Lettre aux agriculteurs
Sainte-Soline : une étape inadmissible franchie

Nous avons tous été choqués par les images de ces militants ultra violents des « Soulèvements de la Terre », de « Bassines non merci » et de la « Confédération Paysanne » s’attaquer aux forces de l’ordre chargées de protéger la réserve d’eau de Sainte-Soline, il y a quelques jours, dans les Deux-Sèvres. Nous n’avons pas voulu réagir à chaud, sachant qu’à l’occasion du Congrès de la FNSEA qui s’est tenu cette semaine à Angers, nous avons pu obtenir des informations précises de la part du Président de la FDSEA des Deux-Sèvres, Denis Mousseau, et de nos représentants nationaux.

Sainte-Soline : une étape inadmissible franchie
« L’agriculture a vocation à produire l’alimentation de nos concitoyens et pour cela, nous avons tous besoin d’eau ».
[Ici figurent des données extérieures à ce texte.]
(** Modelled from the spec: [findOne({ where: criteria })] of the
    repository of [dataSource.js], a single task (the first matching) or
    the not-found sentinel [null]. *)
Definition findOne (options : value) : M Store value :=
  fun s =>
    match List.find (matches (field options "where")) (rows s) with
    | Some task => (Returned (Task.to_value task), s)
    | None => (Returned VNull, s)
    end.

(** Modelled from the spec: [create(fields)] of the repository of
    [dataSource.js], which builds an in-memory record, not yet persisted. *)
Definition create (fields : value) : M Store value :=
  fun s => (Returned fields, s).

(** Modelled from the spec: the [dueDate] column of a record being
    saved: the timestamp in the store's formatting, [null] when the record
    has none (the column is optional). *)
Definition to_timestamp (s : Store) (v : value) : value :=
  match v with
  | VUndefined | VNull => VNull
  | _ => timestamp s v
  end.

(** Modelled from the spec: [save(record)] of the repository of
    [dataSource.js], which persists the record and returns it with the id
    the store assigned; [title] and [description] must be present at
    creation, [dueDate] is an optional timestamp and [isFinished] is false
    by default. *)
Definition save (record : value) : M Store value :=
  fun s =>
    if negb (present (field record "title")) then
      (Thrown (not_null_violation "title"), s)
    else if negb (present (field record "description")) then
      (Thrown (not_null_violation "description"), s)
    else
      let task := {|
        Task.id := next_id s;
        Task.title := field record "title";
        Task.description := field record "description";
        Task.dueDate := to_timestamp s (field record "dueDate");
        Task.isFinished := supplied_or (field record "isFinished") (VBool false)
      |} in
      (Returned (Task.to_value task),
       {| rows := rows s ++ [task];
          next_id := next_id s + 1;
          timestamp := timestamp s |}).

(** Modelled from the spec: the partial fields of an update applied to
    one row; a field left [undefined] is not supplied. *)
Definition apply_partial (partial : value) (task : Task.t) : Task.t :=
  {| Task.id := match field partial "id" with
                | VNum n => n
                | _ => Task.id task
                end;
     Task.title := supplied_or (field partial "title") (Task.title task);
     Task.description :=
       supplied_or (field partial "description") (Task.description task);
     Task.dueDate := supplied_or (field partial "dueDate") (Task.dueDate task);
     Task.isFinished :=
       supplied_or (field partial "isFinished") (Task.isFinished task) |}.

(** The affected-row count of an operation on the rows matching. *)
Definition affected (criteria : value) (s : Store) : Z :=
  Z.of_nat (length (filter (fun task => matches criteria task = true) (rows s))).

(** Modelled from the spec: [update(criteria, partial)] of the repository
    of [dataSource.js], which applies the partial fields to the rows
    matching and returns the affected-row count; the primary key stays
    unique. *)
Definition update (criteria partial : value) : M Store value :=
  fun s =>
    let rows' :=
      (fun task =>
         if matches criteria task then apply_partial partial task
         else task) <$> rows s in
    if bool_decide (NoDup (Task.id <$> rows')) then
      (Returned (obj [("affected", VNum (affected criteria s))]),
       {| rows := rows'; next_id := next_id s; timestamp := timestamp s |})
    else
      (Thrown (unique_violation "id"), s).

(** Modelled from the spec: [delete(criteria)] of the repository of
    [dataSource.js], which removes the rows matching and returns the
    affected-row count. *)
Definition delete (criteria : value) : M Store value :=
  fun s =>
    (Returned (obj [("affected", VNum (affected criteria s))]),
     {| rows := filter (fun task => matches criteria task = false) (rows s);
        next_id := next_id s;
        timestamp := timestamp s |}).

(** Modelled from the spec: [dataSource.getRepository(Task)], the
    repository the routes call. *)
Definition repository : Repository Store :=
  mkRepository Store find findOne create save update delete.

(** The store is well formed: no two rows share an id, and every id in
    use is below the next one the store assigns. *)
Definition wf (s : Store) : Prop :=
  NoDup (ids s) /\ Forall (fun i => i < next_id s) (ids s).

(** The stores the API can reach from one with no task yet. *)
Inductive reachable : Store -> Prop :=
| reachable_empty format : reachable (fresh format)
| reachable_serve s r req :
    reachable s ->
    reachable (Routes.store_after repository r req s).


End TaskStore.

(** A repository whose store cannot be reached: every operation rejects
    with the connection error. *)
Module Offline.

Definition connection_error : value :=
  obj [("code", VStr "ECONNREFUSED")].

Definition refuse {A} : M unit A := throw connection_error.

Definition repository : Repository unit :=
  mkRepository unit refuse (fun _ => refuse) (fun _ => refuse)
    (fun _ => refuse) (fun _ _ => refuse) (fun _ => refuse).

End Offline.

(** A stubbed repository, as a test double with no return values set up:
    every operation resolves to [undefined]. *)
Module Stub.

Definition resolve {A} (a : A) : M unit A := ret a.

Definition repository : Repository unit :=
  mkRepository unit (resolve VUndefined) (fun _ => resolve VUndefined)
    (fun _ => resolve VUndefined) (fun _ => resolve VUndefined)
    (fun _ _ => resolve VUndefined) (fun _ => resolve VUndefined).

End Stub.

(** The value a request body supplies for a field, if it supplies one. *)
Definition supplied (b : value) (k : string) : option value :=
  match TaskStore.field b k with
  | VUndefined => None
  | v => Some v
  end.

(** The spec's end-to-end example: the "Workout" task, posted to the empty
    store. *)
Module Sample.

Definition workout : value :=
  obj [("title", VStr "Workout"); ("description", VStr "jumping jacks")].

(** The same post with an [id] and an [isFinished] of the client's. *)
Definition workout_finished : value :=
  obj [("title", VStr "Workout"); ("description", VStr "jumping jacks");
       ("id", VNum 7); ("isFinished", VBool true)].


Definition task : Task.t :=
  {| Task.id := 1;
     Task.title := VStr "Workout";
     Task.description := VStr "jumping jacks";
     Task.dueDate := VNull;
     Task.isFinished := VBool false |}.

Definition store : TaskStore.Store :=
  {| TaskStore.rows := [task];
     TaskStore.next_id := 2;
     TaskStore.timestamp := TaskStore.iso_timestamp |}.

End Sample.

(* ===================================================================== *)
(** ** The handlers, for every repository *)
(* ===================================================================== *)

Import Routes.

(** Unfold a served request down to the repository calls. *)
Ltac unfold_handler :=
  unfold responses, store_after, serve, router,
    route_root_get, route_root_post, route_id_get, route_id_patch,
    route_id_delete, try_catch, bind, await, lift_outcome,
    res_status, res_json, fresh_response;
  cbn [store res sent statusCode fst snd].

(** Split on the next thing the handler scrutinises. *)
Ltac step_handler :=
  match goal with
  | H : ?x = _ |- context [match ?x with _ => _ end] => rewrite H
  | |- context [match ?x with _ => _ end] =>
      lazymatch x with
      | context [match _ with _ => _ end] => fail
      | _ => destruct x eqn:?
      end
  end;
  cbn [store res sent statusCode fst snd app].

Section AnyRepository.

Context {St : Type} (repository : Repository St).

Lemma strict_eq_num_zero (v : value) :
  strict_eq_num v 0 = true <-> v = VNum 0.
Proof.
  destruct v; cbn; try (split; [discriminate | intros [=]]).
  rewrite Z.eqb_eq. split; [intros -> | intros [= ->]]; reflexivity.
Qed.

(** C1 (as the code has it): when [delete] reports an affected count of
    0, DELETE /:id answers 404 with the body ["Task not found"], the
    wording of GET and PATCH, and not ["The task was not found"]; when
    it reports any other count it answers 200 with
    ["Task deleted successfully"]. *)
Theorem delete_reply (req : Request) (s s' : St) (result affected : value) :
  delete repository (obj [("id", VStr (params_id req))]) s
    = (Returned result, s') ->
  get_prop result "affected" = Returned affected ->
  (affected = VNum 0 ->
     responses repository DELETE_id req s = [(404, VStr "Task not found")]
     /\ responses repository DELETE_id req s
        <> [(404, VStr "The task was not found")])
  /\ (affected <> VNum 0 ->
     responses repository DELETE_id req s
       = [(200, VStr "Task deleted successfully")]).
Proof.
  intros Hdel Haff. unfold_handler. rewrite Hdel, Haff.
  cbn [store res sent statusCode fst snd app]. split.
  - intros ->. cbn. split; [reflexivity | discriminate].
  - intros Hne. destruct (strict_eq_num affected 0) eqn:Hz.
    + apply strict_eq_num_zero in Hz. contradiction.
    + reflexivity.
Qed.

(** C4: GET /:id answers 404 ["Task not found"], and nothing else, when
    [findOne] gives a falsy result; otherwise it answers 200 with the
    task found. *)
Theorem get_by_id_reply (req : Request) (s s' : St) (task : value) :
  findOne repository (obj [("where", obj [("id", VStr (params_id req))])]) s
    = (Returned task, s') ->
  (truthy task = false ->
     responses repository GET_id req s = [(404, VStr "Task not found")])
  /\ (truthy task = true ->
     responses repository GET_id req s = [(200, task)]).
Proof.
  intros Hfind. unfold_handler. rewrite Hfind.
  split; intros ->; reflexivity.
Qed.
De quoi parle-t-on exactement ? Tout simplement de constituer des réserves d’eau permettant d’irriguer des productions agricoles, dans un contexte de raréfaction de la ressource. Tout le monde est bien conscient des conséquences du réchauffement climatique et face à ces changements, il faut bien trouver des solutions. Alors le principe est simple : en période hivernale, lorsque le niveau des nappes phréatiques le permet, j’insiste, lorsque le niveau des nappes phréatiques le permet, ces réserves sont alimentées par pompage, dans le respect de la réglementation et des Arrêtés d’autorisation définissant les volumes prélevables pour chaque usage, à l’échelle de chaque bassin. 
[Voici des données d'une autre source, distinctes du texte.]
Lemma roll_inv_step (w : nat) (values : list Q) (i : nat) (s : Q) (n : nat) :
  (0 < w)%nat ->
  roll_inv w values i s n ->
  let '(s1, n1) :=
    if (w <=? i)%nat then ((s - nth (i - w) values 0)%Q, pred n) else (s, n) in
  roll_inv w values (S i) (s1 + nth i values 0)%Q (S n1).
Proof.
  intros Hw [Hn Hs].
  destruct (w <=? i)%nat eqn:Hwi.
  - apply Nat.leb_le in Hwi.
    assert (Hnw : n = w) by lia. clear Hn. subst n.
    destruct w as [|w']; [lia|]. simpl pred.
    split; [lia|].
    replace (S i - S w')%nat with (S (i - S w')) by lia.
    rewrite range_sum_snoc.
    replace (S (i - S w') + w')%nat with i by lia.
    rewrite Hs. simpl. ring.
  - apply Nat.leb_gt in Hwi.
    assert (Hni : n = i) by lia. clear Hn. subst n.
    split; [lia|].
    replace (S i - S i)%nat with 0%nat by lia.
    rewrite range_sum_snoc. rewrite Hs.
    replace (i - i)%nat with 0%nat by lia. simpl. reflexivity.
Qed.

Lemma roll_mean_loop_lookup (w : nat) (values : list Q) :
  (0 < w)%nat ->
  forall (todo i : nat) (s : Q) (n t : nat),
    roll_inv w values i s n ->
    (t < todo)%nat ->
    exists v, roll_mean_loop w values todo i s n !! t = Some v /\
      (if (w <=? S (i + t))%nat
       then feq v (Fin (range_sum values (S (i + t) - w) w / inject_Z (Z.of_nat w)))
       else v = NaN).
Proof.
  intros Hw todo; induction todo as [|todo IH]; intros i s n t Hinv Ht; [lia|].
  pose proof (roll_inv_step w values i s n Hw Hinv) as Hstep.
  simpl. destruct (if (w <=? i)%nat then _ else _) as [s1 n1] eqn:Hupd.
  destruct t as [|t].
  - simpl. eexists; split; [reflexivity|].
    destruct Hstep as [Hn Hs]. rewrite Nat.add_0_r.
    unfold calc_mean.
    destruct (w <=? S i)%nat eqn:Hc.
    + apply Nat.leb_le in Hc.
      assert (Hn' : S n1 = w) by lia.
      assert (Hpos : (0 <? S n1)%nat = true) by (apply Nat.ltb_lt; lia).
      rewrite Hpos, Hn', Nat.leb_refl. simpl.
      rewrite Hs, Hn'. reflexivity.
    + apply Nat.leb_gt in Hc.
      assert (Hf : (w <=? S n1)%nat = false) by (apply Nat.leb_gt; lia).
      rewrite Hf. reflexivity.
  - simpl.
    destruct (IH (S i) (s1 + nth i values 0)%Q (S n1) t Hstep ltac:(lia))
      as (v & Hv & Hprop).
    exists v; split; [exact Hv|].
    replace (i + S t)%nat with (S i + t)%nat by lia. exact Hprop.
Qed.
En contrepartie, la profession a consenti des efforts très importants pour économiser les volumes d’eau ; des efforts qui se traduisent très concrètement par une amélioration du matériel d’irrigation, un meilleur suivi de la ressource et de sa gestion, une limitation des points de prélèvement et une évolution des pratiques culturales (diminution des produits phytosanitaires notamment). Dans les faits, ces évolutions sont assez similaires à celles mises en œuvre dans le bas Jura lors de la création des réseaux d’irrigations et des 2 associations syndicales autorisées de la Loue et du Doubs : la mise en place de piézomètres pour mesurer les fluctuations de la nappe, le rebouchage de nombreux puits et l’implantation de productions à forte valeur ajoutée pour optimiser la gestion de l’eau. C’est donc un dossier très technique qui met le feu aux campagnes et ses détracteurs en oublient, volontairement ou non, je vous en laisse juge, l’encadrement juridique auquel les irrigants doivent se conformer. J’insiste sur ce point car tout repose sur ces autorisations administratives, le contrôle de leur respect et le suivi des nappes.

« Revenir aux fondamentaux de notre métier »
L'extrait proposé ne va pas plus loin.